Ken Alley
kenneth.alley@pcscharter.org
Visual & Performing Arts
by Nirshan Perera, English Teacher
Every decade or so, Ken Alley re-reads James Joyce’s Ulysses. “I’m such a different person every ten years,” the video production/graphic and visual arts teacher remarks. “Each time is a revelation!”
Alley’s enduring love of Irish literature, which was ignited in an English classroom at Foothill College in Los Altos, is one theme in his own rich and wide-ranging voyage to room 159 at PCS. (Alley, who was born and grew up in Mountain View, also considers Joyce’s Dubliners to be one of his “favorite books of all time.”) Alley completed his AA degree in literature and creative writing, but when he transferred to UC Santa Cruz, he shifted majors and studied environmental science and conservation.
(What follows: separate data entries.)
(** * Gemini image-generation helper: credential lookup and image saving

    A shallow embedding of [skills/gemini-image-gen/scripts/generate.py]
    and the properties its specification states about it.

    Python values are rendered as follows.
    - [str] is [string]; a character is a code point below 256.
    - [bytes] is [list Byte.byte].
    - [Optional[T]] is [option T]; truthiness tests are written out.
    - [pathlib.Path] is a pair of an "absolute" flag and the list of path
      components (pathlib's own lexical normal form).
    - [os.environ] is a [gmap string string]; the files written by the
      script are a [gmap] from paths to contents, the directories it creates
      a [gset] of paths.
    - Exceptions are an [outcome]: a computation either returns a value or
      raises; [try]/[except Exception] is [try_catch].
    - Every interaction with the outside (environment reads, file probes,
      prints, the service request, clock reads, directory creation, file
      writes) is appended to a trace of events, in program order. *)

From Stdlib Require Import String Ascii List Arith Lia Bool DecimalString DecimalNat.
From stdpp Require Import base gmap sets list strings.

(** ** Python string primitives *)

Module PyStr.

(** The double-quote character. *)
Definition dquote : ascii := "034"%char.

(** The single-quote character. *)
Definition squote : ascii := "039"%char.

(** [str.isspace] on one character, for code points below 256:
    TAB, LF, VT, FF, CR (9-13), FS, GS, RS, US (28-31), space (32),
    NEL (133) and NBSP (160). *)
Definition isspace (c : ascii) : bool :=
  let n := nat_of_ascii c in
  (((9 <=? n) && (n <=? 13)) || ((28 <=? n) && (n <=? 32))
   || (n =? 133) || (n =? 160))%nat.

(** Membership of a character in the [chars] argument of [str.strip]. *)
Fixpoint mem (c : ascii) (chars : string) : bool :=
  match chars with
  | EmptyString => false
  | String d chars' => Ascii.eqb c d || mem c chars'
  end.

(** [str.lstrip]: drop the longest prefix of characters satisfying [p]. *)
Fixpoint lstrip_by (p : ascii -> bool) (s : string) : string :=
  match s with
  | EmptyString => EmptyString
  | String c s' => if p c then lstrip_by p s' else s
  end.

(** [str.rstrip]: drop the longest suffix of characters satisfying [p]. *)
Fixpoint rstrip_by (p : ascii -> bool) (s : string) : string :=
  match s with
  | EmptyString => EmptyString
  | String c s' =>
      match rstrip_by p s' with
      | EmptyString => if p c then EmptyString else String c EmptyString
      | r => String c r
      end
  end.

Definition strip_by (p : ascii -> bool) (s : string) : string :=
  rstrip_by p (lstrip_by p s).

(** [s.strip()] *)
Definition strip (s : string) : string := strip_by isspace s.

(** [s.strip(chars)] *)
Definition strip_chars (chars : string) (s : string) : string :=
  strip_by (fun c => mem c chars) s.

(** [s.startswith(p)] *)
Definition startswith (s p : string) : bool := String.prefix p s.

(** [s.startswith((p1, p2, ...))] *)
Definition startswith_any (s : string) (ps : list string) : bool :=
  existsb (startswith s) ps.

(** [s.split(sep, 1)] for a one-character separator: either [[s]] when
    the separator does not occur, or the two pieces around its first
    occurrence. *)
Fixpoint split1 (sep : ascii) (s : string) : list string :=
  match s with
  | EmptyString => [EmptyString]
  | String c s' =>
      if Ascii.eqb c sep then [EmptyString; s']
      else match split1 sep s' with
           | hd :: tl => String c hd :: tl
           | [] => []
           end
  end.

(** [s.split(sep)] for a one-character separator. *)
Fixpoint split (sep : ascii) (s : string) : list string :=
  match s with
  | EmptyString => [EmptyString]
  | String c s' =>
      if Ascii.eqb c sep then EmptyString :: split sep s'
      else match split sep s' with
           | hd :: tl => String c hd :: tl
           | [] => []
           end
  end.
(** Among the kept elements, a key is carried by at most one element,
    the first of the scanned list that has it. *)
Lemma filter_keepFirstFrom (k : string) (l : list A) :
  forall pre,
    filter (fun t => key t =? k) (Spec.keepFirstFrom (Spec.sameKey key) pre l)
    = if existsb (fun t => key t =? k) pre then []
      else match find (fun t => key t =? k) l with
           | Some y => [y]
           | None => []
           end.
Proof.
  induction l as [|x l IH]; intro pre.
  - simpl. now destruct (existsb _ pre).
  - specialize (IH (pre ++ [x])%list).
    rewrite existsb_app in IH. cbn [existsb] in IH.
    rewrite orb_false_r in IH.
    cbn [Spec.keepFirstFrom find].
    destruct (key x =? k) eqn:Ek.
    + assert (existsb (fun t => (Spec.sameKey key) t x) pre
              = existsb (fun t => key t =? k) pre) as ->.
      { apply String.eqb_eq in Ek. unfold Spec.sameKey. now rewrite Ek. }
      rewrite orb_true_r in IH.
      destruct (existsb (fun t => key t =? k) pre); [exact IH |].
      cbn [filter]. now rewrite Ek, IH.
    + rewrite orb_false_r in IH.
      destruct (existsb (fun t => (Spec.sameKey key) t x) pre); [exact IH |].
      cbn [filter]. now rewrite Ek.
Qed.

Lemma filter_keepFirst (l : list A) (x : A) :
  In x l ->
  exists y, find (fun t => key t =? key x) l = Some y
            /\ filter (fun t => key t =? key x) (Spec.keepFirst (Spec.sameKey key) l)
               = [y].
Proof.
  intro Hin. unfold Spec.keepFirst.
  rewrite filter_keepFirstFrom. simpl.
  destruct (find (fun t => key t =? key x) l) as [y|] eqn:F.
  - now exists y.
  - exfalso. eapply find_none in F; eauto.
    now rewrite String.eqb_refl in F.
Qed.

End KeepFirst.

Lemma keepFirstFrom_ext {A : Type} (same1 same2 : A -> A -> bool)
      (l : list A) :
  forall pre,
    (forall t x, In t (pre ++ l) -> In x (pre ++ l) ->
                 same1 t x = same2 t x) ->
    Spec.keepFirstFrom same1 pre l = Spec.keepFirstFrom same2 pre l.
Proof.
  induction l as [|x l IH]; intros pre H; simpl; [reflexivity |].
  assert (existsb (fun t => same1 t x) pre
          = existsb (fun t => same2 t x) pre) as ->.
  { clear IH. induction pre as [|p pre IHp]; simpl; [reflexivity |].
    rewrite H by (simpl; auto using in_or_app, in_eq).
    f_equal. apply IHp. intros t y Ht Hy. apply H; now right. }
  rewrite (IH (pre ++ [x])%list).
  - reflexivity.
  - intros t y Ht Hy. rewrite <- app_assoc in Ht, Hy. now apply H.
Qed.

(** ** The indexed filter of [buildFooter] *)

Lemma sameFull_ok (t x : LogItem) :
  hasHash t -> hasHash x -> sameFull t x = Ok (Spec.sameFullHash t x).
Proof.
  unfold hasHash, sameFull, firstFull, Spec.sameFullHash, Spec.sameKey,
    Spec.fullHash.
  destruct (hashes t); [congruence |].
  destruct (hashes x); [congruence |]. reflexivity.
Qed.

Lemma sameFullHash_refl (x : LogItem) : Spec.sameFullHash x x = true.
Proof. apply String.eqb_refl. Qed.

Lemma findIndexFrom_first (x : LogItem) (post : list LogItem) :
  hasHash x ->
  forall (pre : list LogItem) (i : Z),
    Forall hasHash pre ->
    exists j,
      findIndexFrom (fun t => sameFull t x) (pre ++ x :: post) i = Ok j
      /\ if existsb (fun t => Spec.sameFullHash t x) pre
         then (j < i + Z.of_nat (List.length pre))%Z
         else j = (i + Z.of_nat (List.length pre))%Z.
Proof.
  intros Hx pre. induction pre as [|p pre IH]; intros i Hpre.
  - simpl. rewrite (sameFull_ok x x Hx Hx), sameFullHash_refl. simpl.
    exists i. split; [reflexivity | lia].
  - inversion Hpre as [|? ? Hp Hpre']; subst.
    cbn [app findIndexFrom existsb]. rewrite (sameFull_ok p x Hp Hx).
    cbn [bind].
    destruct (Spec.sameFullHash p x); cbn [orb].
    + exists i. split; [reflexivity |].
      cbn [List.length]. lia.
    + destruct (IH (i + 1)%Z Hpre') as (j & Hj & Hcmp).
      exists j. split; [assumption |].
      cbn [List.length].
      destruct (existsb (fun t => Spec.sameFullHash t x) pre); lia.
Qed.

Lemma filterFrom_keepFirst (self : list LogItem) :
  Forall hasHash self ->
  forall (l pre : list LogItem),
    self = (pre ++ l)%list ->
    filterFrom
      (fun item index =>
         i <- findIndex (fun t => sameFull t item) self ;;
         Ok (index =? i)%Z)
      l (Z.of_nat (List.length pre))
    = Ok (Spec.keepFirstFrom Spec.sameFullHash pre l).
Proof.
  intros Hself l. induction l as [|x l IH]; intros pre E.
  - reflexivity.
  - assert (Forall hasHash pre /\ hasHash x) as [Hpre Hx].
    { rewrite E in Hself. apply Forall_app in Hself as [Hp Hl].
      inversion Hl; subst. auto. }
    cbn [filterFrom Spec.keepFirstFrom]. unfold findIndex at 1.
    destruct (findIndexFrom_first x l Hx pre 0%Z Hpre) as (j & Hj & Hcmp).
    rewrite E at 1. rewrite Hj. cbn [bind].
    assert (Z.of_nat (List.length pre) + 1
            = Z.of_nat (List.length (pre ++ [x])%list))%Z as ->.
    { rewrite length_app. simpl. lia. }
    rewrite (IH (pre ++ [x])%list) by (now rewrite <- app_assoc).
    cbn [bind].
    destruct (existsb (fun t => Spec.sameFullHash t x) pre).
    + destruct (Z.eqb_spec (Z.of_nat (List.length pre)) j); [lia |].
      reflexivity.
    + destruct (Z.eqb_spec (Z.of_nat (List.length pre)) j); [| lia].
      reflexivity.
Qed.

(** On records that all have a hash, the indexed filter is the
    first-writer-wins scan by full hash, and does not throw. *)
Lemma uniqueOtherLogs_keepFirst (self : list LogItem) :
  Forall hasHash self ->
  uniqueOtherLogs self = Ok (Spec.keepFirst Spec.sameFullHash self).
Proof.
  intro H. unfold uniqueOtherLogs, filterIndexed, Spec.keepFirst.
  now apply (filterFrom_keepFirst self H self []).
Qed.

(** ** The footer concatenation *)

Lemma allOtherLogs_concatenated (log : list LogItem) :
  allOtherLogs log = Spec.concatenated log.
Proof.
  unfold allOtherLogs, Spec.concatenated, Spec.footerOrder.
  cbn [flat_map]. now rewrite app_nil_r.
Qed.

Lemma in_allOtherLogs (log : list LogItem) (r : LogItem) :
  In r (allOtherLogs log) <-> In r log /\ Spec.footerEligible r = true.
Proof.
  rewrite allOtherLogs_concatenated.
  unfold Spec.concatenated, Spec.footerEligible.
  rewrite in_flat_map, existsb_exists. split.
  - intros (cat & Hcat & Hin). apply filter_In in Hin as [Hin Hr].
    split; [assumption | now exists cat].
  - intros [Hin (cat & Hcat & Hr)]. exists cat. split; [assumption |].
    now apply filter_In.
Qed.

Lemma allOtherLogs_incl (log : list LogItem) (P : LogItem -> Prop) :
  Forall P log -> Forall P (allOtherLogs log).
Proof.
  intro H. apply Forall_forall. intros r Hr.
  apply in_allOtherLogs in Hr as [Hr _].
  now apply (proj1 (Forall_forall P log) H).
Qed.

Lemma wellFormed_hasHash (r : LogItem) : wellFormed r -> hasHash r.
Proof.
  intros [H _]. unfold hasHash. destruct (hashes r); [discriminate |].
  discriminate.
Qed.

(** ** Rendering *)

Lemma wellFormed_scopeOk (r : LogItem) : wellFormed r -> scopeOk r.
Proof. intros (_ & _ & _ & H). exact H. Qed.

Lemma concat_empty_cons (x : string) (xs : list string) :
  String.concat EmptyString (x :: xs) = x ++ String.concat EmptyString xs.
Proof.
  destruct xs as [|y xs]; simpl; [now rewrite append_empty_r | reflexivity].
Qed.

Lemma optionalGroup_length (l : list string) :
  (if (0 <? List.length l)%nat then Spec.group l else EmptyString)
  = Spec.optionalGroup l.
Proof. now destruct l. Qed.

Lemma prefix_mark (c : ascii) (s : string) :
  prefix "#" (String c s) = ("#" =? c)%char.
Proof.
  cbn [prefix]. destruct (ascii_dec "#" c) as [<- | N].
  - destruct s; reflexivity.
  - symmetry. now apply Ascii.eqb_neq.
Qed.

Section RenderLemmas.
Variables owner repo : string.

(** [pr.replace("#", "")] takes the mark out of the reference. *)
Lemma replace_mark (pr : string) :
  Js.replace "#" EmptyString pr = Spec.number pr.
Proof.
  induction pr as [|c pr IH]; [reflexivity |].
  cbn [Js.replace Spec.number]. rewrite prefix_mark.
  destruct (c =? "#")%char eqn:E.
  - rewrite Ascii.eqb_sym, E. reflexivity.
  - rewrite Ascii.eqb_sym, E. now rewrite IH.
Qed.

(** [getPrLink] gives the link [[#N](.../pull/N)]. *)
Lemma getPrLink_form (pr : string) :
  getPrLink owner repo pr = Spec.prLink owner repo pr.
Proof.
  unfold getPrLink, Spec.prLink, Spec.repository. cbv zeta.
  rewrite replace_mark. cbn [append]. now rewrite !append_assoc.
Qed.

(** [getCommitLink] gives the link [[shorthash](.../commit/fullhash)]. *)
Lemma getCommitLink_form (h : CommitHash) :
  getCommitLink owner repo (short h) (full h) = Spec.commitLink owner repo h.
Proof.
  unfold getCommitLink, Spec.commitLink, Spec.repository.
  cbn [append]. now rewrite !append_assoc.
Qed.

Lemma getPrLinks_form (prs : list string) :
  map (getPrLink owner repo) prs = map (Spec.prLink owner repo) prs.
Proof. apply map_ext. exact getPrLink_form. Qed.

Lemma getCommitLinks_form (hs : list CommitHash) :
  map (fun h => getCommitLink owner repo (short h) (full h)) hs
  = map (Spec.commitLink owner repo) hs.
Proof. apply map_ext. exact getCommitLink_form. Qed.

Lemma buildItem_line (ret : string) (item : LogItem) (merged : bool) :
  scopeOk item ->
  buildItem owner repo ret item merged
  = ret ++ Spec.line owner repo merged item.
Proof.
  unfold scopeOk, buildItem, Spec.line, Spec.prefixOf. intro Hs.
  rewrite <- getPrLinks_form, <- getCommitLinks_form.
  fold (Spec.group (usernames item)).
  fold (Spec.group (map (getPrLink owner repo) (prs item))).
  fold (Spec.group
          (map (fun h => getCommitLink owner repo (short h) (full h))
               (hashes item))).
  rewrite (optionalGroup_length (usernames item)).
  replace (List.length (prs item))
    with (List.length (map (getPrLink owner repo) (prs item)))
    by apply length_map.
  rewrite (optionalGroup_length (map (getPrLink owner repo) (prs item))).
  destruct (scope item) as [s|]; [rewrite Hs |]; destruct merged;
    cbn [append]; rewrite ?append_assoc; reflexivity.
Qed.

Lemma buildItemsFrom_lines (merged : bool) (items : list LogItem) :
  Forall scopeOk items ->
  forall ret,
    buildItemsFrom owner repo ret items merged
    = ret ++ Spec.lines owner repo merged items.
Proof.
  induction 1 as [|item items Hitem _ IH]; intro ret.
  - simpl. now rewrite append_empty_r.
  - cbn [buildItemsFrom]. rewrite IH, (buildItem_line _ _ _ Hitem).
    unfold Spec.lines. cbn [map]. rewrite concat_empty_cons.
    now rewrite append_assoc.
Qed.

Lemma buildItems_lines (merged : bool) (items : list LogItem) :
  Forall scopeOk items ->
  buildItems owner repo items merged = Spec.lines owner repo merged items.
Proof.
  intro H. unfold buildItems. now rewrite buildItemsFrom_lines.
Qed.

Lemma lines_app (merged : bool) (l1 l2 : list LogItem) :
  Spec.lines owner repo merged (l1 ++ l2)
  = Spec.lines owner repo merged l1 ++ Spec.lines owner repo merged l2.
Proof.
  unfold Spec.lines. induction l1 as [|x l1 IH]; [reflexivity |].
  cbn [app map]. rewrite !concat_empty_cons, IH.
  now rewrite append_assoc.
Qed.

(** A record of a rendered list contributes its line to the text. *)
Lemma lines_in (merged : bool) (items : list LogItem) (r : LogItem) :
  In r items ->
  exists before after,
    Spec.lines owner repo merged items
    = before ++ Spec.line owner repo merged r ++ after.
Proof.
  intro H. apply in_split in H as (l1 & l2 & ->).
  exists (Spec.lines owner repo merged l1),
         (Spec.lines owner repo merged l2).
  rewrite lines_app. f_equal.
  unfold Spec.lines. cbn [map]. now rewrite concat_empty_cons.
Qed.

Lemma sectionItems_incl (ty : TitleKey) (log : list LogItem)
      (P : LogItem -> Prop) :
  Forall P log -> Forall P (sectionItems ty log).
Proof.
  intro H. apply Forall_forall. intros r Hr.
  apply filter_In in Hr as [Hr _].
  now apply (proj1 (Forall_forall P log) H).
Qed.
“I was always also interested in wildlife and the idea of place,” he explains, “and functionally, I never wanted to read as work—I have to read this book versus I want to read this book—though I’m still passionate about it and it certainly informs everything that I’ve done.”
Alley worked in the field of ornithology for five years after graduating from UCSC, assessing and documenting habitat destruction and human impact on species like peregrine falcons, California condors, burrowing owls, and goshawks. He left ornithology for a mixture of reasons.
“I got tired of having my recommendations overruled because of economics instead of science,” he says. “Also, though it was enjoyable, I wanted to be more involved working with people.”
Teaching seemed like a natural fit. Alley designed and started teaching a new class in research methods for the environmental studies program at UCSC (a class which is still being taught today). He taught English classes for a stint in Reno before moving back to Santa Cruz to manage the photography holdings of the Art Department at UCSC.
Alley eventually moved to Boston to complete his MFA at the School of the Museum of Fine Arts/Tufts, where he taught digital media classes and, afterwards, worked as an art director for a printing company. He eventually migrated back to Santa Cruz, where he started lecturing at both UCSC and Cabrillo, teaching all levels of photography as well as contemporary art theory and practice.
Alley, who joined the PCS faculty in 2015, says that what he loves most about teaching here is the complexity and the challenge and the joy of teaching students how to collaborate. Collaboration, he insists, is central to the creative process.
“I love having classes that are 9th through 12th grades and working to create a community with each class,” he says. “To work together as a unit and to work on shared projects—I wouldn’t be half the artist that I am if not for all the people I worked with over the years. We only grow through contact, through the sharing of ideas. That’s how we learn to discern.”
The photographers that Alley loves the most—artists like Robert Frank, Mary Ellen Mark, and Walker Evans—all highlight the importance of social connections and context. “Their work has to do with how humans relate to one another and place—place is both a physical thing and it is also based in one’s memories and experiences,” Alley explains.
These social dynamics are a central part of Alley’s own art and its recurrent concerns. “All my work has to do with the social construction of place,” he notes. “For me, part of that social construction is how we relate to one another and all of that stuff comes into my teaching.
“I’m really concerned with the individual and how they function in society. How they get along. What are the mechanisms. How we get confused by each other. The whole idea of cultural filters. What truths were presented to us and how that sometimes gets in the way.”